First author Adam Krause wasn’t surprised to find the link. “We actually confirmed what patients and pain practitioners have known for a long time, which is that sleep and pain are intimately and bidirectionally connected. That is, pain affects sleep but also sleep affects pain.”

What was surprising, he says, was how strong the effect was – nearly 80% of the volunteers experienced increased pain sensitivity after sleep deprivation.

“That’s a scary number: it’s a very large effect,” he says. “But in a sense it’s actually encouraging. It suggests that nearly everybody suffering from pain can be aided by increasing sleep.”

The researchers also were surprised to see the complex effects of sleep deprivation.

The somatosensory cortex region that was overactive normally functions to signal the intensity of incoming pain.

The two regions – the striatum and insular cortex – that were inhibited by sleep deprivation play higher-level roles in the brain. “They’re like the brain’s master gatekeepers of pain,” Krause explains.

“When pain signals come in from the body, these two regions participate to evaluate those signals, then if necessary they recruit the brain’s natural pain healing responses to provide relief.”

The activity of these regions explains the placebo response. “Pain is actually very plastic and subjective,” Krause says. “The brain has this ability to turn on pain and turn off pain depending on whether it’s important to experience it.”

In the sleep-deprived brain, it’s as if the brain has opened the gates, or let the gatekeeper go home, he explains, so these two regions aren’t evaluating pain correctly – creating “a deluge” that becomes a “vicious feedback loop”.

Krause believes that these “glitches” caused by sleep deprivation could explain why acute, painful injuries transition to persistent, chronic pain after the injury has healed. This finding, he suggests, could provide insights into interrupting, or delaying, that transition.

Because total sleep deprivation – zero hours’ sleep – is rare, the researchers conducted a second study online to investigate less severe sleep changes in the real world.

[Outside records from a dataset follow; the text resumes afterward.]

(** Between [w] and [w'] nothing happened but [appended] being added to
    the text of the accumulator at [this]: no call into namespace agora,
    the configuration, the stored name and level and every other object
    as before. *)
Definition only_text_grew (w w' : World) (this : loc) (appended : string) : Prop :=
  calls w' = calls w
  ∧ config w' = config w
  ∧ (∃ self self',
       objects w !! this = Some self
       ∧ objects w' !! this = Some self'
       ∧ mLoggerName self' = mLoggerName self
       ∧ mLevel self' = mLevel self
       ∧ mOutStream self' = mOutStream self +:+ appended)
  ∧ (∀ other : loc, other ≠ this → objects w' !! other = objects w !! other).

(** No NUL character occurs in [s]. *)
Fixpoint nul_free (s : string) : bool :=
  match s with
  | EmptyString => true
  | String c rest => negb (Ascii.eqb c Ascii.zero) && nul_free rest
  end.

(** Two computations one after the other, and the same two the other way
    round; both return the pair of results. *)
Definition in_order {A B} (ma : M A) (mb : M B) : M (A * B) :=
  a ← ma; b ← mb; mret (a, b).

Definition in_reverse {A B} (ma : M A) (mb : M B) : M (A * B) :=
  b ← mb; a ← ma; mret (a, b).

(** The number of characters the fragments render to. *)
Definition rendered_length (fs : list Fragment) : nat :=
  foldr (λ f n, (String.length (frag_text f) + n)%nat) 0%nat fs.

(** ** Concrete worlds used by the examples *)

(** Partition "net" is configured at WARN, every other one at INFO; two
    accumulators are alive. *)
Definition w_net : World :=
  {| config := λ s, if String.eqb s "net" then WARN else INFO;
     calls := [];
     objects := {[ 1%positive := mkDLogger "net" ERROR "conn ";
                   2%positive := mkDLogger "db" INFO "" ]} |}.

(** A world that agrees with [w_net] on partition "net" only. *)
Definition w_other : World :=
  {| config := λ s, if String.eqb s "net" then WARN else FATAL;
     calls := [CallGetLogLevel "db"];
     objects := ∅ |}.

(** [w_net] with every partition at TRACE, and with every partition below
    all the named levels. *)
Definition w_net_verbose : World := with_config (λ _, TRACE) w_net.

Definition w_net_negative : World := with_config (λ _, -1) w_net.

(** Every partition at TRACE. *)
Definition c_verbose : string → Z := λ _, TRACE.

(** Every partition at FATAL. *)
Definition c_quiet : string → Z := λ _, FATAL.

(** * Properties *)

(** ** Running examples from the specification *)

Example scenario_info_filtered :
  journal (log_statement INFO "net" [Frag "conn "; Frag 42; Frag " closed"] w_net)
  = Some [CallGetLogLevel "net"].
Proof. vm_compute. reflexivity. Qed.

Example scenario_error_delivered :
  journal (log_statement ERROR "net" [Frag "conn "; Frag 42; Frag " failed"] w_net)
  = Some [CallGetLogLevel "net"; CallWriteDLog "net" ERROR "conn 42 failed"].
Proof. vm_compute. reflexivity. Qed.

Example c_str_stops_at_nul :
  c_str ("a" +:+ String Ascii.zero "b") = "a".
Proof. reflexivity. Qed.
(** * Session lifecycle and violation scoring of the study-session app

    A shallow embedding of [services/firebase.ts] (the session, violation
    and statistics functions) and of the end-of-session decision of
    [ActiveSessionScreen.tsx], with the properties the specification
    states about them.

    Conventions of the embedding:
    - JavaScript numbers that hold whole seconds, minutes and counters are
      [Z]; [totalHours] and the result of [Math.random()] are exact
      rationals [Q] (rounding of IEEE doubles is not modelled);
    - a Firestore collection is a [gmap] from document id to document; a
      query returns the matching documents in the order of [map_to_list];
    - an [async] function that reads or writes the store is a function
      from the store to either a thrown exception or a result and the
      store after it. *)

From Stdlib Require Import ZArith QArith Qcanon Qround Ascii Lqa.
From stdpp Require Import gmap strings list fin_maps pretty sorting.
From Equations Require Import Equations.

Set Default Proof Using "Type".
Local Open Scope Z_scope.

(** ** Type definitions *)

(** [ViolationCategory = "minor" | "medium" | "large" | "catastrophic"]. *)
Inductive ViolationCategory : Set :=
  | minor
  | medium
  | large
  | catastrophic.

(** [SessionOutcome = "successful" | "failed"]. *)
Inductive SessionOutcome : Set :=
  | successful
  | failed.

(** The [status] field of a session. *)
Inductive Status : Set :=
  | pending
  | active
  | ended.

#[global] Instance ViolationCategory_eq_dec : EqDecision ViolationCategory.
Proof. solve_decision. Defined.
#[global] Instance SessionOutcome_eq_dec : EqDecision SessionOutcome.
Proof. solve_decision. Defined.
#[global] Instance Status_eq_dec : EqDecision Status.
Proof. solve_decision. Defined.

(** [interface Violation]. *)
Record Violation : Set := mkViolation {
  userId : string;
  timestamp : string;
  type_ : string;
  durationSeconds : Z;
  category : ViolationCategory
}.

#[global] Instance Violation_eq_dec : EqDecision Violation.
Proof. solve_decision. Defined.
(** X21.  Connection error messages.  The four driver codes 1045, 1049,
    2003 and 2005 get four different messages, whatever the host, port and
    database are, and each message names its code; every other error,
    also one without a readable code, is passed on as the driver's own
    text. *)
Theorem mysql_error_messages :
  (forall e1 e2 msg1 host1 port1 db1 msg2 host2 port2 db2,
      mapped_errno e1 -> mapped_errno e2 ->
      mysql_error_to_message (Some e1) msg1 host1 port1 db1
      = mysql_error_to_message (Some e2) msg2 host2 port2 db2 ->
      e1 = e2)
  /\ (forall e msg host port db,
        mapped_errno e ->
        contains (str "(" ++ format_int e ++ str ")")
                 (mysql_error_to_message (Some e) msg host port db) = true)
  /\ (forall errno msg host port db,
        (forall e, errno = Some e -> ~ mapped_errno e) ->
        mysql_error_to_message errno msg host port db = msg).
Proof.
  split; [|split].
  - intros e1 e2 msg1 host1 port1 db1 msg2 host2 port2 db2 H1 H2 E.
    destruct H1 as [->|[->|[->| ->]]]; destruct H2 as [->|[->|[->| ->]]];
      try reflexivity; exfalso; cbn in E; discriminate E.
  - intros e msg host port db [->|[->|[->| ->]]].
    + reflexivity.
    + cbn -[contains]. apply Prompt.contains_app_r. reflexivity.
    + cbn -[contains]. do 2 apply Prompt.contains_app_r. reflexivity.
    + cbn -[contains]. apply Prompt.contains_app_r. reflexivity.
  - intros errno msg host port db H. unfold mysql_error_to_message.
    destruct errno as [e|]; [|reflexivity]. specialize (H e eq_refl).
    unfold errno_is.
    destruct (Z.eqb_spec e 1045); [elim H; unfold mapped_errno; auto|].
    destruct (Z.eqb_spec e 1049); [elim H; unfold mapped_errno; auto|].
    destruct (Z.eqb_spec e 2003); [elim H; unfold mapped_errno; auto|].
    destruct (Z.eqb_spec e 2005); [elim H; unfold mapped_errno; auto|].
    reflexivity.
Qed.

(** ** Unwrapping a fenced block *)

Module Fences.
Import Re ReFacts ReMore.

Lemma rx_lits_exact {A} w s caps (k : cont A) :
  rx_match false (lits w) (w ++ s) caps k = k s caps.
Proof.
  induction w as [|c w IH]; [reflexivity|].
  cbn [lits rx_match app]. unfold chr_match. now rewrite Ascii.eqb_refl.
Qed.
(** C6, amended. A call of [run_nix_command] whose log file can be opened and
    written writes exactly one file, the log, which it creates unless a file
    of that path exists already; its path is
    [str(Path("/tmp/nix-mcp-<log_prefix>-<timestamp>.log"))], that very text
    for a prefix without [/], and it is the third component returned; the
    process started is the argument vector given, and the log begins with
    the line that records that vector, joined by spaces. A catalog tool
    called with the arguments its schema requires makes one such run, under
    its own prefix, and any reply it gives carries the path as [log_file].
    A call whose log file cannot be opened raises and writes no file. *)
Theorem one_log_per_writable_run :
  (forall args log_prefix h,
     let w := Posix.h_world h in
     let log_file := log_file_path log_prefix (w_clock w (w_ticks w)) in
     let run := Posix.run_nix_command args log_prefix h in
     log_writable h log_file ->
     exists (success : bool) (stdout rest : string),
       fst run = Posix.Return (success, stdout, log_file) /\
       w_fs (Posix.h_world (snd run)) =
         <[log_file := "Command: " +:+ PyStr.join " " args +:+ "
" +:+ rest]> (w_fs w) /\
       w_argv (Posix.h_world (snd run)) = w_argv w ++ [args] /\
       (w_fs w !! log_file = None -> creates_one_file w (Posix.h_world (snd run))) /\
       (no_slash log_prefix = true ->
        log_file = "/tmp/nix-mcp-" +:+ log_prefix +:+ "-"
                   +:+ strftime (w_clock w (w_ticks w)) +:+ ".log")) /\
  (forall name a h,
     let w := Posix.h_world h in
     let log_file := log_file_path (tool_log_prefix name) (w_clock w (w_ticks w)) in
     In name tool_names -> supplies_required name a = true ->
     log_writable h log_file ->
     exists args,
       Posix.h_world (snd (Posix.call_tool json_loads name a h)) =
       Posix.h_world (snd (Posix.run_nix_command args (tool_log_prefix name) h)) /\
       forall result,
         fst (Posix.call_tool json_loads name a h) = Posix.Return (reply result) ->
         dict_get "log_file" result = Some (VStr log_file)) /\
  (forall args log_prefix h,
     let w := Posix.h_world h in
     let log_file := log_file_path log_prefix (w_clock w (w_ticks w)) in
     let run := Posix.run_nix_command args log_prefix h in
     (forall n, is_Some (Posix.h_io h n (Posix.Open log_file))) ->
     (exists message, fst run = Posix.Raise (Posix.OSError message)) /\
     w_fs (Posix.h_world (snd run)) = w_fs w).
Proof.
  split; [ | split].
  - intros args log_prefix h w log_file run Hio. subst run.
    destruct (posix_run_writable args log_prefix h Hio) as [ops ->].
    exists (succeeded (next_process w args)), (captured (next_process w args)),
      (transcript_tail (next_process w args)).
    cbn [fst snd Posix.h_world w_fs w_argv].
    split; [reflexivity|]. split; [reflexivity|]. split; [reflexivity|]. split.
    + intros Hnew. now exists log_file, (transcript args (next_process w args)).
    + intros Hplain. subst log_file. now rewrite log_file_path_plain.
  - intros name a h w log_file Hname Hreq Hio. subst log_file.
    pose proof Hio as Hio'.
    rewrite (log_file_path_plain _ _ (tool_log_prefix_plain name)) in Hio'.
    destruct (posix_call_tool_agrees json_loads name a h Hio') as [Hfst Hsnd].
    destruct (call_tool_log json_loads name a w Hname Hreq) as (args & Hw & Hlog).
    exists args. destruct (posix_run_writable args _ h Hio) as [ops ->].
    cbn [snd Posix.h_world]. split.
    + fold w in Hsnd. rewrite Hsnd, Hw. unfold after_run, next_log.
      now rewrite log_file_path_plain by apply tool_log_prefix_plain.
    + intros result Hout. fold w in Hfst. rewrite Hfst in Hout.
      rewrite log_file_path_plain by apply tool_log_prefix_plain.
      apply Hlog. destruct (fst (call_tool json_loads name a w)) as [out|[key|message]];
        cbn in Hout; congruence.
  - intros args log_prefix h w log_file run Hio. subst run.
    destruct (posix_run_refused args log_prefix h Hio) as (message & h' & -> & Hfs).
    split; [now exists message | exact Hfs].
Qed.

End PosixLog.

(** ** Closed instances on that system *)

(** C2 as stated fails: with a log prefix that names a directory which does
    not exist, and for the prefix of a build when [/tmp] is read-only, the
    [open] in the handler raises and the call returns no triple. *)
Lemma run_nix_command_raises :
  let h := sample_host io_flat_tmp (Completed 0 "out" "") in
  fst (Posix.run_nix_command ["nix"; "build"] "a/b" h) =
    Posix.Raise (Posix.OSError
      "[Errno 2] No such file or directory: '/tmp/nix-mcp-a/b-20240307-090501-000042.log'") /\
  ~ (exists r h', Posix.run_nix_command ["nix"; "build"] "a/b" h = (Posix.Return r, h')) /\
  fst (Posix.run_nix_command ["nix"; "build"; ".#default"] "build"
         (sample_host io_read_only TimedOut)) =
    Posix.Raise (Posix.OSError
      "[Errno 30] Read-only file system: '/tmp/nix-mcp-build-20240307-090501-000042.log'").
Proof.
  intros h. split; [vm_compute; reflexivity|]. split.
  - intros (r & h' & Hrun). apply (f_equal fst) in Hrun.
    vm_compute in Hrun. discriminate Hrun.
  - vm_compute. reflexivity.
Qed.

(** C2, amended, on a build that succeeds. *)
Lemma run_nix_command_returns_witness :
  let h := sample_host io_ok (Completed 0 "/nix/store/abc-hello" "") in
  log_writable h "/tmp/nix-mcp-build-20240307-090501-000042.log" /\
  exists success stdout h',
    Posix.run_nix_command ["nix"; "build"; ".#default"] "build" h =
      (Posix.Return (success, stdout, "/tmp/nix-mcp-build-20240307-090501-000042.log"), h') /\
    success = true /\ stdout = "/nix/store/abc-hello".
Proof.
  intros h.
  assert (Hw : log_writable h "/tmp/nix-mcp-build-20240307-090501-000042.log")
    by (intros n op _; reflexivity).
  split; [exact Hw|].
  destruct (proj1 (run_nix_command_returns ["nix"; "build"; ".#default"] "build" h) Hw)
    as (success & stdout & h' & Hrun & _ & Hout).
  cbv in Hout. destruct Hout as [Hs Ho].
  exists success, stdout, h'. split; [exact Hrun|]. split; [apply Hs; reflexivity | exact Ho].
Defined.

(** C6 as stated fails: with the log prefix [a/b] and no directory
    [/tmp/nix-mcp-a] the command is executed and no file is written; with
    the prefix [a//b] the log is not at [/tmp/nix-mcp-a//b-<timestamp>.log],
    the path the claim gives; and a second run that reads the same instant
    off the clock creates no file, it replaces the log of the first. *)
Lemma no_log_in_missing_directory :
  let h := sample_host io_flat_tmp (Completed 0 "out" "") in
  let run := Posix.run_nix_command ["nix"; "build"] "a/b" h in
  (exists message, fst run = Posix.Raise (Posix.OSError message)) /\
  w_argv (Posix.h_world (snd run)) = [["nix"; "build"]] /\
  ~ creates_one_file (Posix.h_world h) (Posix.h_world (snd run)) /\
  let run' := Posix.run_nix_command ["nix"; "build"] "a//b"
                (sample_host io_ok (Completed 0 "out" "")) in
  fst run' = Posix.Return (true, "out", "/tmp/nix-mcp-a/b-20240307-090501-000042.log") /\
  log_path "a//b" sample_instant = "/tmp/nix-mcp-a//b-20240307-090501-000042.log" /\
  w_fs (Posix.h_world (snd run')) !! log_path "a//b" sample_instant = None /\
  let first := snd (Posix.run_nix_command ["nix"; "build"] "build"
                      (sample_host io_ok (Completed 0 "out" ""))) in
  let second := snd (Posix.run_nix_command ["nix"; "build"] "build" first) in
  ~ creates_one_file (Posix.h_world first) (Posix.h_world second).
Proof.
  intros h run. split; [eexists; vm_compute; reflexivity|].
  split; [vm_compute; reflexivity|]. split.
  - intros (path & content & _ & Hfs).
    apply (f_equal (fun fs => fs !! path)) in Hfs.
    rewrite lookup_insert_eq in Hfs.
    assert (Hrun : w_fs (Posix.h_world (snd run)) = ∅) by (vm_compute; reflexivity).
    rewrite Hrun in Hfs. discriminate Hfs.
  - intros run'. split; [vm_compute; reflexivity|]. split; [vm_compute; reflexivity|].
    split; [vm_compute; reflexivity|].
    intros first second (path & content & Hnew & Hfs).
    assert (Hsame : w_fs (Posix.h_world second) = w_fs (Posix.h_world first))
      by (vm_compute; reflexivity).
    rewrite Hsame in Hfs. apply (f_equal (fun fs => fs !! path)) in Hfs.
    rewrite lookup_insert_eq, Hnew in Hfs. discriminate Hfs.
Qed.
Lemma int_between (a b : Z) (x : Q) :
  inject_Z a <= x -> x <= inject_Z b -> (a <= Py.int x <= b)%Z.
Proof.
  intros Ha Hb. split.
  - rewrite <- (int_Z a). now apply int_mono.
  - rewrite <- (int_Z b). now apply int_mono.
Qed.

(** [round] stays within one half of its argument's floor side: it is
    the floor or the floor plus one, the latter only above the floor. *)
Lemma round_cases (x : Q) :
  Py.round x = Qfloor x
  \/ (Py.round x = (Qfloor x + 1)%Z /\ inject_Z (Qfloor x) < x).
Proof.
  unfold Py.round.
  destruct (Qcompare_spec (x - inject_Z (Qfloor x)) (1 # 2)) as [H|H|H].
  - destruct (Z.even (Qfloor x)); [now left|]. right. split; [reflexivity|].
    lra.
  - now left.
  - right. split; [reflexivity|]. lra.
Qed.

Lemma round_between (a b : Z) (x : Q) :
  inject_Z a <= x -> x <= inject_Z b -> (a <= Py.round x <= b)%Z.
Proof.
  intros Ha Hb.
  assert (Hfa : (a <= Qfloor x)%Z).
  { rewrite <- (Qfloor_Z a). now apply Qfloor_resp_le. }
  assert (Hfb : (Qfloor x <= b)%Z).
  { rewrite <- (Qfloor_Z b). now apply Qfloor_resp_le. }
  destruct (round_cases x) as [H|[H Hlt]]; rewrite H; [lia|].
  split; [lia|].
  assert (Hs : inject_Z (Qfloor x) < inject_Z b) by lra.
  rewrite <- Zlt_Qlt in Hs. lia.
Qed.

(** [round] leaves integers alone. *)
Lemma round_Z (z : Z) (x : Q) : x == inject_Z z -> Py.round x = z.
Proof.
  intros H. assert (z <= Py.round x <= z)%Z; [|lia].
  apply round_between; rewrite H; apply Qle_refl.
Qed.

Lemma range_succ (n : Z) :
  (0 <= n)%Z -> Py.range (n + 1) = (Py.range n ++ [n])%list.
Proof.
  intros Hn. unfold Py.range.
  replace (Z.to_nat (n + 1)) with (S (Z.to_nat n)) by lia.
  rewrite seq_S, map_app. cbn. now rewrite Z2Nat.id.
Qed.

Lemma range_bounds (n i : Z) : In i (Py.range n) -> (0 <= i < n)%Z.
Proof.
  unfold Py.range. rewrite in_map_iff. intros (k & <- & Hk).
  apply in_seq in Hk. lia.
Qed.

(** Products of numbers of the unit interval stay in it. *)
Lemma unit_mult (a b : Q) :
  0 <= a <= 1 -> 0 <= b <= 1 -> 0 <= a * b <= 1.
Proof. intros Ha Hb. nra. Qed.

End PyFacts.

(** * Properties of the presence detector *)

Section ProximityFacts.

Import Proximity.

Variable clock : nat -> Q.

Ltac step_case :=
  match goal with
  | H : ?b = _ |- context [?b] => rewrite H
  | |- context [if ?b then _ else _] => destruct b eqn:?
  | |- context [match ?x with Some _ => _ | None => _ end] =>
      destruct x eqn:?
  end; cbn in *.

Ltac step_cases := cbn in *; repeat step_case.

(** The state after a valid reading, field by field. *)
Lemma process_reading_valid (d : ProximityDetector) (r : ProximityReading) :
  valid r = true ->
  let d' := snd (process_reading clock d (Some r)) in
  let detected := _is_detection_criteria_met d r in
  config d' = config d
  /\ _last_valid_distance d' = Some (distance_mm r)
  /\ consecutive_detections (state d')
     = (if detected then consecutive_detections (state d) + 1 else 0)
  /\ consecutive_non_detections (state d')
     = (if detected then 0 else consecutive_non_detections (state d) + 1)
  /\ human_present (state d')
     = (if human_present (state d)
        then negb
               ((no_presence_required (config d)
                 <=? consecutive_non_detections (state d'))
                && match _detection_start_time d with
                   | None => true
                   | Some start => Qle_bool 2 (clock (ticks d) - start)
                   end)
        else consecutive_required (config d) <=? consecutive_detections (state d'))
  /\ fst (process_reading clock d (Some r)) = human_present (state d').
Proof.
  intros Hv d' detected. subst d' detected.
  unfold process_reading. rewrite Hv. cbn [negb].
  destruct (_is_detection_criteria_met d r) eqn:Hdet;
  destruct (human_present (state d)) eqn:Hp;
  unfold _should_trigger_detection, _should_trigger_non_detection.
  all: step_cases.
  all: repeat split; step_cases; try reflexivity; try congruence; try lia.
Qed.

(** The state after a missing or invalid reading. *)
Lemma process_reading_invalid (d : ProximityDetector) (r : option ProximityReading) :
  match r with None => True | Some r => valid r = false end ->
  let d' := snd (process_reading clock d r) in
  config d' = config d
  /\ consecutive_detections (state d') = 0
  /\ consecutive_non_detections (state d')
     = consecutive_non_detections (state d) + 1.
Proof.
  intros Hr. destruct r as [r|]; unfold process_reading; [rewrite Hr|];
    cbn [negb]; unfold _handle_invalid_reading; step_cases; auto.
Qed.

Lemma process_reading_config (d : ProximityDetector) (r : option ProximityReading) :
  config (snd (process_reading clock d r)) = config d.
Proof.
  destruct r as [r|].
  - destruct (valid r) eqn:Hv.
    + apply (process_reading_valid d r Hv).
    + apply (process_reading_invalid d (Some r) Hv).
  - apply (process_reading_invalid d None I).
Qed.

Lemma run_app (d : ProximityDetector) (l1 l2 : list (option ProximityReading)) :
  run clock d (l1 ++ l2) = run clock (run clock d l1) l2.
Proof. unfold run. apply fold_left_app. Qed.

Lemma run_config (l : list (option ProximityReading)) (d : ProximityDetector) :
  config (run clock d l) = config d.
Proof.
  revert d. induction l as [|r l IH]; intros d; [reflexivity|].
  cbn. unfold run in IH. rewrite IH. apply process_reading_config.
Qed.

(** One call leaves at least one of the two counters at zero. *)
Lemma process_reading_exclusive (d : ProximityDetector) (r : option ProximityReading) :
  counters_exclusive (state (snd (process_reading clock d r))).
Proof.
  unfold counters_exclusive.
  destruct r as [r|]; [destruct (valid r) eqn:Hv|].
  - destruct (process_reading_valid d r Hv) as (_ & _ & Hcd & Hcnd & _).
    destruct (_is_detection_criteria_met d r); auto.
  - left. apply (process_reading_invalid d (Some r) Hv).
  - left. apply (process_reading_invalid d None I).
Qed.


(** The boolean test for leaving, as a proposition. *)
Lemma leaving_iff (n cnd : Z) (start : option Q) (now : Q) :
  negb ((n <=? cnd)
        && match start with
           | None => true
           | Some s => Qle_bool 2 (now - s)
           end) = false
  <-> n <= cnd
      /\ match start with
         | None => True
         | Some s => (2 <= now - s)%Q
         end.
Proof.
  rewrite negb_false_iff, andb_true_iff, Z.leb_le.
  destruct start as [s|]; [rewrite Qle_bool_iff|]; intuition.
Qed.

(** C1. Along every sequence of readings, a valid reading turns
    presence on exactly when the detection counter has reached
    [consecutive_required], and turns it off exactly when the
    non-detection counter has reached [no_presence_required] and two
    seconds have passed since the recorded detection start; without a
    recorded start the counter alone decides. The defaults of the two
    thresholds are 3 and 10. *)
Theorem presence_transitions
    (c : DetectionConfig) (pre : list (option ProximityReading))
    (r : ProximityReading) :
  valid r = true ->
  let d := run clock (ProximityDetector_init c) pre in
  let d' := snd (process_reading clock d (Some r)) in
  (human_present (state d) = false ->
     (human_present (state d') = true
      <-> consecutive_required c <= consecutive_detections (state d')))
  /\ (human_present (state d) = true ->
     (human_present (state d') = false
      <-> no_presence_required c <= consecutive_non_detections (state d')
          /\ match _detection_start_time d with
             | None => True
             | Some start => (2 <= clock (ticks d) - start)%Q
             end))
  /\ consecutive_required default_config = 3
  /\ no_presence_required default_config = 10.
Proof.
  intros Hv d d'.
  destruct (process_reading_valid d r Hv) as (_ & _ & _ & _ & Hp & _).
  fold d' in Hp. assert (Hc : config d = c) by apply run_config.
  rewrite Hc in Hp.
  split; [intros Hf; rewrite Hp, Hf; apply Z.leb_le|].
  split; [intros Ht; rewrite Hp, Ht; apply leaving_iff|].
  split; reflexivity.
Qed.

(** C2. After any sequence of calls of [process_reading] from the
    initial state, with valid, invalid and missing readings, one of
    the two counters is zero; and one more call either increments the
    detection counter and zeroes the other, or zeroes the detection
    counter and increments the other. *)
Theorem counters_never_both_nonzero
    (c : DetectionConfig) (readings : list (option ProximityReading))
    (r : option ProximityReading) :
  let d := run clock (ProximityDetector_init c) readings in
  let d' := snd (process_reading clock d r) in
  counters_exclusive (state d)
  /\ ((consecutive_detections (state d') = consecutive_detections (state d) + 1
       /\ consecutive_non_detections (state d') = 0)
      \/ (consecutive_detections (state d') = 0
          /\ consecutive_non_detections (state d')
             = consecutive_non_detections (state d) + 1)).
Proof.
  intros d d'. split.
  - subst d. destruct readings as [|r0 l] using rev_ind.
    + left. reflexivity.
    + rewrite run_app. cbn. apply process_reading_exclusive.
  - subst d'. destruct r as [r|]; [destruct (valid r) eqn:Hv|].
    + destruct (process_reading_valid d r Hv) as (_ & _ & Hcd & Hcnd & _).
      destruct (_is_detection_criteria_met d r); [left|right]; split; assumption.
    + right. apply (process_reading_invalid d (Some r) Hv).
    + right. apply (process_reading_invalid d None I).
Qed.


(** C4, amended. With [consecutive_required] at least 1, a valid
    reading more than 300mm away from the stored distance is counted
    as a non-detection: it never turns presence on, and it turns
    presence off exactly when it completes the no-presence window
    (with the dwell guard). *)
Theorem jump_reading_is_non_detection
    (d : ProximityDetector) (r : ProximityReading) (last : Z) :
  valid r = true ->
  _last_valid_distance d = Some last ->
  300 < Z.abs (distance_mm r - last) ->
  1 <= consecutive_required (config d) ->
  let d' := snd (process_reading clock d (Some r)) in
  consecutive_detections (state d') = 0
  /\ consecutive_non_detections (state d')
     = consecutive_non_detections (state d) + 1
  /\ (human_present (state d) = false -> human_present (state d') = false)
  /\ (human_present (state d) = true ->
      (human_present (state d') = false
       <-> no_presence_required (config d)
           <= consecutive_non_detections (state d) + 1
           /\ match _detection_start_time d with
              | None => True
              | Some start => (2 <= clock (ticks d) - start)%Q
              end)).
Proof.
  intros Hv Hl Hj Hc d'.
  assert (Hdet : _is_detection_criteria_met d r = false).
  { unfold _is_detection_criteria_met, _validate_movement. rewrite Hl.
    apply Z.ltb_lt in Hj. rewrite Hj. apply andb_false_r. }
  destruct (process_reading_valid d r Hv) as (_ & _ & Hcd & Hcnd & Hp & _).
  fold d' in Hcd, Hcnd, Hp. rewrite Hdet in Hcd, Hcnd.
  rewrite Hcd, Hcnd in Hp. rewrite Hcd, Hcnd.
  split; [reflexivity|]. split; [reflexivity|].
  split; [intros Hf; rewrite Hp, Hf; apply Z.leb_gt; lia|].
  intros Ht. rewrite Hp, Ht. apply leaving_iff.
Qed.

They recruited 60 people who experienced pain and tracked their self-reported pain and sleep for three days and two nights. As suspected, people reported experiencing more pain after a poor night’s sleep.

What surprised the researchers was that the amount of sleep wasn’t as important as the quality of sleep. For example, Krause explains, one person might have eight hours of interrupted sleep, waking up frequently, while someone else might have six or seven hours of continuous sleep and feel more rested afterwards.

People who had better quality sleep were more likely to report improvements in pain the following day, rather than those who slept longer.

It’s a Catch 22 situation: being in pain makes it harder to sleep, while poor sleep lowers people’s pain threshold. However, this research and other longitudinal studies suggest that prior sleep has more effect on pain levels than pain does on sleep.

This new study provides important insights for future work to explore the impact of sleep on pain tolerance, Krause says, and contributes to calls for sorely needed sleep reform in hospitals to improve patient outcomes.